[114]. In questa occasione ci sia permesso di dir qualche parola sugli occhi di Lucrezia Borgia dietro l'autorità di alcuni distici di Ercole Strozza, poeta della corte ferrarese (Strozii poetae, p. 85, 86). La potenza del di lei sguardo viene descritta in un modo, che non si spiega se non ricorrendo all'entusiasmo artistico di quel tempo, ma che non sarebbe permesso ora. Esso ora infiamma, ora agghiaccia fino a petrificare. Chi guarda a lungo il sole, resta accecato: chi s'affisava nella Medusa restava di pietra; ma chi guarda il viso di Lucrezia
Fit primo intuitu caecus et inde lapis.
Anzi un Cupido marmoreo, che dorme nelle sue sale, fu appunto marmorizzato dal di lei sguardo:
Lumine Borgiados saxificatus Amor.
Resta libero ai dotti di questionare se questo Cupido fosse quello che si pretende di Prassitele o l'altro, opera di Michelangelo, perchè essa li possedeva entrambi.
Eppure lo stesso sguardo ad un altro poeta, Marcello Filosseno, non parve invece che mansueto e altero! (Roscoe, Leone X, ed.
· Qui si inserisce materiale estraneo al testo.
(** * PolicyWatch front end: alert delivery and the toast queue

    A shallow embedding of the alert code of [src/App.tsx], of
    [src/components/AlertsModal.tsx] and of the request helpers of
    [src/api.ts], followed by the properties of the notification queue, of
    the suppression records kept in [window.localStorage] and of the
    poll effect.

    Conventions of the embedding.
    - [Date.now()] is an integer number of milliseconds; one synchronous
      slice of a handler reads one instant [now : Z].
    - [window.localStorage] is a finite map from strings to strings.
    - Everything a handler does to the outside (storage writes, calls of
      the request helpers of [api.ts], the sound cue) is appended, in
      order, to a trace.
    - An [await] splits a handler: the part after it is a pending task that
      the event loop resumes with the response. *)

From Stdlib Require Import ZArith QArith Lia DecimalString DecimalPos DecimalZ.
From stdpp Require Import base option list strings gmap.

Close Scope Q_scope.
Local Open Scope Z_scope.

(** ** JavaScript values *)

Module Js.

(** A computation that may raise a [TypeError] (a property read on
    [undefined]). *)
Inductive result (A : Type) : Type :=
| Val (a : A)
| TypeError.
Arguments Val {A} a.
Arguments TypeError {A}.

Definition bind {A B} (r : result A) (k : A → result B) : result B :=
  match r with
  | Val a => k a
  | TypeError => TypeError
  end.

(** [Array.prototype.filter] with a callback that may throw. *)
Fixpoint filter {A} (p : A → result bool) (l : list A) : result (list A) :=
  match l with
  | [] => Val []
  | x :: l' =>
      bind (p x) (λ b,
      bind (filter p l') (λ r, Val (if b then x :: r else r)))
  end.

(** [Array.prototype.map] with a callback that may throw. *)
Fixpoint map {A B} (f : A → result B) (l : list A) : result (list B) :=
  match l with
  | [] => Val []
  | x :: l' => bind (f x) (λ y, bind (map f l') (λ r, Val (y :: r)))
  end.

(** A JavaScript number: the finite doubles are rationals. *)
Inductive number : Type :=
| NaN
| PosInfinity
| NegInfinity
| Finite (q : Q).

(** [Number.isFinite] *)
Definition isFinite (n : number) : bool :=
  match n with
  | Finite _ => true
  | _ => false
  end.

(** The comparison [a <= b] of two numbers. *)
Definition le (a b : number) : bool :=
  match a, b with
  | NaN, _ | _, NaN => false
  | NegInfinity, _ => true
  | _, PosInfinity => true
  | PosInfinity, _ => false
  | _, NegInfinity => false
  | Finite p, Finite q => Qle_bool p q
  end.

(** An integer as a number. *)
Definition ofZ (z : Z) : number := Finite (inject_Z z).

(** Truthiness of a string that may be missing: [undefined], [null] and
    the empty string are falsy. *)
Definition truthy (s : option string) : bool :=
  match s with
  | Some s => negb (String.eqb s "")
  | None => false
  end.

(** [String(n)] for an integer [n] (below 10^21 in absolute value, where
    JavaScript prints plain decimal digits). *)
Definition toString (z : Z) : string :=
  NilZero.string_of_int (Z.to_int z).

(** A [Number(s)] that reads optionally signed decimal integers, the
    empty string as [0], and everything else as [NaN]. It agrees with
    the host's [Number] on the strings that [String(n)] prints for an
    integer, which are the only ones the examples store; the host reads
    more (exponents, fractions, blanks, hexadecimal). The development is
    parametric in [Number]; this instance runs the examples. *)
Definition NumberDecimal (s : string) : number :=
  if String.eqb s "" then ofZ 0 else
  match NilZero.int_of_string s with
  | Some d => ofZ (Z.of_int d)
  | None => NaN
  end.

(** A settled promise. *)
Inductive settled (A : Type) : Type :=
| Resolved (a : A)
| Rejected (message : option string).
Arguments Resolved {A} a.
Arguments Rejected {A} message.

(** What an [await] throws, if it throws. *)
Definition rejection {A} (r : settled A) : option (option string) :=
  match r with
  | Resolved _ => None
  | Rejected m => Some m
  end.

End Js.

Notation "x ←' r ; k" := (Js.bind r (λ x, k))
(at level 20, r at level 100, k at level 200, only parsing).

(** ** Data carried by the API ([src/api.ts]) *)

(** [AlertNotification["alert"]]; [id] may be missing in a malformed
  response, [muted] is optional. *)
Module Alert.
Record t : Type := mk {
  id : option string;
  source_key : string;
  muted : option bool
}.
End Alert.

(** [AlertNotification["delivery"]] *)
Module Delivery.
Record t : Type := mk {
  id : option string;
  delivered_at : string;
  acknowledged_at : option string
}.
End Delivery.

(** [AlertNotification]: the poll handler reads it as [any], so the alert
  and the delivery may be absent; [item] stands for the matched policy
  item. *)
Record Notification : Type := mkNotification {
alert : option Alert.t;
delivery : option Delivery.t;
item : string
}.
Bossi, VII. p. 306).
I paragoni con figure ideali antiche sono altresì frequenti a quel tempo (v. vol. I, pag. 53 e 313). Di un fanciullo decenne è detto nell'«Orlandino» (II. str. 47), che ha una testa all'antica (ed ha capo romano).
[115]. Prendendo occasione del fatto che l'aspetto delle tempie può restare modificato dalla disposizione dei capelli, il Firenzuola si permette una comica sfuriata contro l'uso d'intrecciar troppi fiori nelle chiome, che dànno al viso l'apparenza di un vaso di gherofani o di presa o anche di un quarto di capretto nello schidione. In generale la caricatura gli fa buon giuoco ed egli sa usarla con garbo e finezza.
[116]. L'ideale della Bellezza dei Menestrelli veggasi in Falke — Die deutsche Trachten und Modenwelt — I, p. 85 e segg.
[117]. Sul suo retto senso del bello, che risulta dalle scene naturali, veggasi a pag. 28, nota.